I want to say now why these machines were the means of obtaining the best results in my wireless work. The machine at the Houston Street laboratory with which I could obtain any difference of phase, as well as that machine at 35 South Fifth Avenue, were the means of running a motor in perfect isochronism. That is, if I connected a synchronous motor to these machines and drove it with currents of different phase, I obtained an absolutely uniform rotation -- constant in time -- and when I coupled this motor directly to an alternator, I obtained from the latter currents of absolutely constant frequency, all the more readily as I tuned the circuit of the alternator to the same frequency.

These machines I have described in a general way only. The work has covered years, and it would take a long time to explain all about them. They enabled me to operate in whatever I did with currents of constant frequency, and the small alternators in my experiments were driven in this way. While this work was going on, I was perfecting various other ways of generating electric oscillations of absolutely constant frequency which were then not producible in the art. [NIKOLA TESLA ON HIS WORK WITH ALTERNATING CURRENTS AND THEIR APPLICATION TO WIRELESS TELEGRAPHY, TELEPHONY, AND TRANSMISSION OF POWER : AN EXTENDED INTERVIEW, Leland I. Anderson, editor, Twenty First Century Books, 2002, Tesla Presents Series Part 1, pp. 46-47; http://www.tfcbooks.com/tesla/nt_on_ac.htm .

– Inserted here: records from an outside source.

(* ===== verification/Identity.v ===== *)
(** * Identities of the Linux pytest profile

    The committed identities of [src/src/linux_pytest/identity.rs]: profile and
    workspace commitments, lexical shapes, executable chains, effect shapes and
    quarantine classes, each with its validation, its canonical bytes and its
    strict decoder. A digest is a BLAKE3 hash under a fixed domain, so it takes
    the [Blake3] operation of [Digest]. The constructors that start from a
    validated record are in [RecordTop]. *)

From Stdlib Require Import String.
From S2P Require Import Prelude Monad Bytes WaitStatus ContractTypes Canonical CanonicalSpec.
From S2P Require Import CanonicalParse CanonicalCodec RecordTypes Paths RecordValidation.
From S2P Require Import RecordCodec RecordRoundTrip Digest IdentityWire.
Import Wire.

Definition TYPE_PROFILE_COMMITMENT : Z := 0x0030.
Definition TYPE_WORKSPACE_IDENTITY_COMMITMENT : Z := 0x0031.
Definition TYPE_LEXICAL_SHAPE : Z := 0x0032.
Definition TYPE_EXECUTABLE_CHAIN : Z := 0x0033.
Definition TYPE_EXECUTABLE_HOP : Z := 0x0034.
Definition TYPE_EFFECT_SHAPE : Z := 0x0035.
Definition TYPE_OBSERVATION_LAYOUT : Z := 0x0036.
Definition TYPE_AMBIENT_LAYOUT : Z := 0x0037.
Definition TYPE_ORDERED_EFFECT_LAYOUT : Z := 0x0038.
Definition TYPE_QUARANTINE_CLASS : Z := 0x0039.

Definition PROFILE_COMMITMENT_V1_SCHEMA : list Z :=
  bstr "again.linux-pytest.profile-commitment.v1".
Definition WORKSPACE_IDENTITY_V1_SCHEMA : list Z := bstr "again.workspace-identity.v1".
Definition LEXICAL_SHAPE_V1_SCHEMA : list Z := bstr "again.linux-pytest.lexical-shape.v1".
Definition EXECUTABLE_CHAIN_V1_SCHEMA : list Z := bstr "again.linux-pytest.executable-chain.v1".
Definition EFFECT_SHAPE_V1_SCHEMA : list Z := bstr "again.linux-pytest.effect-shape.v1".
Definition QUARANTINE_CLASS_V1_SCHEMA : list Z := bstr "again.linux-pytest.quarantine-class.v1".

Definition MAX_EXECUTABLE_CHAIN_HOPS : Z := 40.

(** ** Profile commitments *)

Record ProfileCommitmentV1 := mkProfile { profile_policy_digests : PolicyDigestsV1 }.

Definition policy_digest_values (value : PolicyDigestsV1) : list (list Z) :=
  [policy_seccomp value; policy_landlock value; policy_namespace value;
   policy_tracer_runtime value; policy_ambient_broker value; policy_limits value;
   policy_environment value; policy_selector_grammar value; policy_runtime_closure value;
   policy_codec value].

Definition ProfileCommitmentV1_validate (self : ProfileCommitmentV1) : contract () :=
  if any digest_is_zero (policy_digest_values (profile_policy_digests self))
  then Err MalformedLookupIdentity else Ok ().

Definition from_compiled_policy_digests (policy_digests : PolicyDigestsV1) :
    contract ProfileCommitmentV1 :=
  let value := mkProfile policy_digests in
  _ ← ProfileCommitmentV1_validate value;
  Ok value.

(** The loop over the enumerated digests; [tag] is the index of the next one. *)
Fixpoint put_policy_digests (object : ObjectBuilder) (tag : Z) (digests : list (list Z)) :
    contract ObjectBuilder :=
  match digests with
  | [] => Ok object
  | digest :: digests =>
    number ← try_width U16_MAX CanonicalEncoding (tag + 1);
    object ← id_ObjectBuilder_bytes object number digest;
    put_policy_digests object (tag + 1) digests
  end.

Definition id_encode_policy_digests (value : PolicyDigestsV1) : contract (list Z) :=
  object ← put_policy_digests (ObjectBuilder_new 0x0008) 0 (policy_digest_values value);
  ObjectBuilder_finish_nested object.

Definition id_decode_policy_digests (bytes : list Z) : contract PolicyDigestsV1 :=
  object ← id_RawObject_parse_nested bytes;
  _ ← RawObject_expect object 0x0008
        [(1, Bytes); (2, Bytes); (3, Bytes); (4, Bytes); (5, Bytes); (6, Bytes); (7, Bytes);
         (8, Bytes); (9, Bytes); (10, Bytes)];
  p1 ← RawObject_payload object 1; seccomp ← exact 32 p1;
  p2 ← RawObject_payload object 2; landlock ← exact 32 p2;
  p3 ← RawObject_payload object 3; namespace ← exact 32 p3;
  p4 ← RawObject_payload object 4; tracer_runtime ← exact 32 p4;
  p5 ← RawObject_payload object 5; ambient_broker ← exact 32 p5;
  p6 ← RawObject_payload object 6; limits ← exact 32 p6;
  p7 ← RawObject_payload object 7; environment ← exact 32 p7;
  p8 ← RawObject_payload object 8; selector_grammar ← exact 32 p8;
  p9 ← RawObject_payload object 9; runtime_closure ← exact 32 p9;
  p10 ← RawObject_payload object 10; codec ← exact 32 p10;
  Ok (mkPolicyDigests seccomp landlock namespace tracer_runtime ambient_broker limits
        environment selector_grammar runtime_closure codec).

Definition encode_profile_commitment (value : ProfileCommitmentV1) (top : bool) :
    contract (list Z) :=
  let object := ObjectBuilder_new TYPE_PROFILE_COMMITMENT in
  object ← id_ObjectBuilder_utf8 object 1 PROFILE_COMMITMENT_V1_SCHEMA;
  object ← id_ObjectBuilder_utf8 object 2 LINUX_PYTEST_PROFILE_ID;
  object ← id_ObjectBuilder_utf8 object 3 EFFECT_IR_V2_SCHEMA;
  object ← id_ObjectBuilder_utf8 object 4 LINUX_PYTEST_SHAPE_V1_SCHEMA;
  object ← id_ObjectBuilder_u64 object 5 EFFECT_IR_V2_REQUIRED_MASK;
  object ← id_ObjectBuilder_bytes object 6 EFFECT_IR_V2_WIRE_MAGIC;
  object ← id_ObjectBuilder_u16 object 7 EFFECT_IR_V2_WIRE_VERSION;
  object ← id_ObjectBuilder_u64 object 8 EFFECT_IR_V2_MAX_CANONICAL_BYTES;
  object ← id_ObjectBuilder_u16 object 9 LINUX_PYTEST_V1_MAX_LOOKUP_CANDIDATES;
  policies ← id_encode_policy_digests (profile_policy_digests value);
  object ← id_ObjectBuilder_object object 10 policies;
  if top then ObjectBuilder_finish_top object else ObjectBuilder_finish_nested object.

Definition ProfileCommitmentV1_canonical_bytes (self : ProfileCommitmentV1) :
    contract (list Z) :=
  _ ← ProfileCommitmentV1_validate self;
  encode_profile_commitment self true.

Definition ProfileCommitmentV1_from_canonical_bytes (bytes : list Z) :
    contract ProfileCommitmentV1 :=
  object ← id_RawObject_parse_top bytes;
  _ ← RawObject_expect object TYPE_PROFILE_COMMITMENT
        [(1, Utf8); (2, Utf8); (3, Utf8); (4, Utf8); (5, U64); (6, Bytes); (7, U16); (8, U64);
         (9, U16); (10, Object)];
  p1 ← RawObject_payload object 1; _ ← expect_utf8 p1 PROFILE_COMMITMENT_V1_SCHEMA;
  p2 ← RawObject_payload object 2; _ ← expect_utf8 p2 LINUX_PYTEST_PROFILE_ID;
  p3 ← RawObject_payload object 3; _ ← expect_utf8 p3 EFFECT_IR_V2_SCHEMA;
  p4 ← RawObject_payload object 4; _ ← expect_utf8 p4 LINUX_PYTEST_SHAPE_V1_SCHEMA;
  p5 ← RawObject_payload object 5; _ ← expect_u64 p5 EFFECT_IR_V2_REQUIRED_MASK;
  p6 ← RawObject_payload object 6;
  _ ← ensure (bytes_eqb p6 EFFECT_IR_V2_WIRE_MAGIC) CanonicalDecoding;
  p7 ← RawObject_payload object 7; _ ← expect_u16 p7 EFFECT_IR_V2_WIRE_VERSION;
  p8 ← RawObject_payload object 8; _ ← expect_u64 p8 EFFECT_IR_V2_MAX_CANONICAL_BYTES;
  p9 ← RawObject_payload object 9; _ ← expect_u16 p9 LINUX_PYTEST_V1_MAX_LOOKUP_CANDIDATES;
  p10 ← RawObject_payload object 10; policy_digests ← id_decode_policy_digests p10;
  let value := mkProfile policy_digests in
  _ ← ProfileCommitmentV1_validate value;
  encoded ← ProfileCommitmentV1_canonical_bytes value;
  _ ← require_exact_reencoding bytes encoded;
  Ok value.

(** ** Workspace identity commitments *)

Record WorkspaceIdentityCommitmentV1 := mkWorkspaceCommitment { workspace_stable_id : list Z }.

Definition WorkspaceIdentityCommitmentV1_enroll (stable_id : list Z) :
    contract WorkspaceIdentityCommitmentV1 :=
  if bytes_eqb stable_id (replicate 32 0) then Err MalformedLookupIdentity
  else Ok (mkWorkspaceCommitment stable_id).

Definition WorkspaceIdentityCommitmentV1_canonical_bytes
    (self : WorkspaceIdentityCommitmentV1) : contract (list Z) :=
  if bytes_eqb (workspace_stable_id self) (replicate 32 0) then Err MalformedLookupIdentity
  else
    let object := ObjectBuilder_new TYPE_WORKSPACE_IDENTITY_COMMITMENT in
    object ← id_ObjectBuilder_utf8 object 1 WORKSPACE_IDENTITY_V1_SCHEMA;
    object ← id_ObjectBuilder_bytes object 2 (workspace_stable_id self);
    ObjectBuilder_finish_top object.

Definition WorkspaceIdentityCommitmentV1_from_canonical_bytes (bytes : list Z) :
    contract WorkspaceIdentityCommitmentV1 :=
  object ← id_RawObject_parse_top bytes;
  _ ← RawObject_expect object TYPE_WORKSPACE_IDENTITY_COMMITMENT [(1, Utf8); (2, Bytes)];
  p1 ← RawObject_payload object 1; _ ← expect_utf8 p1 WORKSPACE_IDENTITY_V1_SCHEMA;
  p2 ← RawObject_payload object 2; stable_id ← exact 32 p2;
  value ← WorkspaceIdentityCommitmentV1_enroll stable_id;
  encoded ← WorkspaceIdentityCommitmentV1_canonical_bytes value;
  _ ← require_exact_reencoding bytes encoded;
  Ok value.

(** ** The nested structures of the identity module's own codec *)

Definition id_encode_selector (value : PytestSelectorV1) : contract (list Z) :=
  if negb (parses_to (selector_raw value) value) then Err MalformedLookupIdentity
  else
    let object := ObjectBuilder_new 0x0003 in
    object ← id_ObjectBuilder_bytes object 1 (selector_raw value);
    object ← id_ObjectBuilder_bytes object 2 (selector_path value);
    object ← id_ObjectBuilder_list object 3 (selector_nodes value);
    ObjectBuilder_finish_nested object.

Definition id_decode_selector (bytes : list Z) : contract PytestSelectorV1 :=
  object ← id_RawObject_parse_nested bytes;
  _ ← RawObject_expect object 0x0003 [(1, Bytes); (2, Bytes); (3, List)];
  p1 ← RawObject_payload object 1;
  value ← match PytestSelectorV1_parse p1 with Ok v => Ok v | Err _ => Err CanonicalDecoding end;
  p3 ← RawObject_payload object 3; nodes ← decode_list p3;
  p2 ← RawObject_payload object 2;
  if negb (bytes_eqb (selector_path value) p2) || negb (bool_decide (selector_nodes value = nodes))
  then Err CanonicalDecoding
  else
    encoded ← id_encode_selector value;
    if negb (bytes_eqb encoded bytes) then Err CanonicalDecoding else Ok value.

Definition id_encode_invocation (value : PytestInvocationIdentityV1) : contract (list Z) :=
  if negb (valid_pytest_invocation value) then Err MalformedLookupIdentity
  else
    let object := ObjectBuilder_new 0x0002 in
    object ← id_ObjectBuilder_list object 1 (invocation_argv value);
    object ← id_ObjectBuilder_bytes object 2 (invocation_cwd value);
    selectors ← try_map id_encode_selector (invocation_selectors value);
    object ← id_ObjectBuilder_list object 3 selectors;
    object ← id_ObjectBuilder_enumeration object 4
               (StdinProfileV1_as_u16 (invocation_stdin_profile value)) [];
    ObjectBuilder_finish_nested object.

(** [RawEnum::parse], [expect_no_fields] and the variant. *)
Definition id_decode_simple_enum (bytes : list Z) : contract Z :=
  value ← id_RawEnum_parse bytes;
  _ ← id_RawEnum_expect_no_fields value;
  Ok (raw_enum_variant value).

. . . The most pathetic single part is the inventory of Wardenclyffe which includes "one submarine boat". He was a very proud man so how it must have hurt him to see that taken by the foreclosure!!!!!!!!!! . . .

Ed

The oral history of the Wardenclyffe wireless plant includes an account of this remote control boat having been carried up to Long Island Sound by some kids where it was placed in the water and sunk! As for the idea that Tesla was being deliberately obtuse when he gave the 1916 interview, I don't buy into that for a moment.

Gary

P.S. I want to appologize for getting snippy towards you in my pervious post.

Original poster: Ed Phillips <evp@xxxxxxxxxxx>

Nevertheless, deliberate augmentation of the resonator's internal capacity as a substitute for what might be called the 'external capacity' formed by the elevated terminal and its distant counterparts would be self defeating. To assert that this was Tesla's true intention is quite ridiculous.

Gary Peterson"

I don't know whether this was his intent or not - just quoting his patent verbatim. Since this was written a long time before his later statement I don't think there's any way to know what his real knowledge was at that time or how much he knew about the losses involved. For the record, I suspect he never employed this idea but simply applied for a patent when the thought struck him - that's certainly the case with a number of his other patents. Patents for patents sake?

I've just reread Leland Andersen's book on Tesla's later testimony and end up with the same impression as the first time I read it a number of years ago. It's really a tragic story about realization of opportunity lost and what "might have been". It seems to me in large part to be a lament about how others have been successful using "my ideas" and "my schemes". Lots of personal pronouns there and denunciations of successful people. As for the accuracy of his claims the only real evidence is in the fascinating photographs of stuff like his tuned wire receiver, his patents and his descriptions of some of his work are so vague as to be disconcerting. "If only" he had published more and made more public demonstrations. Clearly his priorities were elsewhere. I was again struck by his extreme vagueness about the actual frequencies used in many of the experiments (certainly not all) and find it hard to believe that he could have forgotten that much in the intervening years. The most pathetic single part is the inventory of Wardenclyffe which includes "one submarine boat". He was a very proud man so how it must have hurt him to see that taken by the foreclosure!!!!!!!!!!

There are several points raised in it which I'll detail in a later note as I'm interested in seeing how the rest of you feel about them.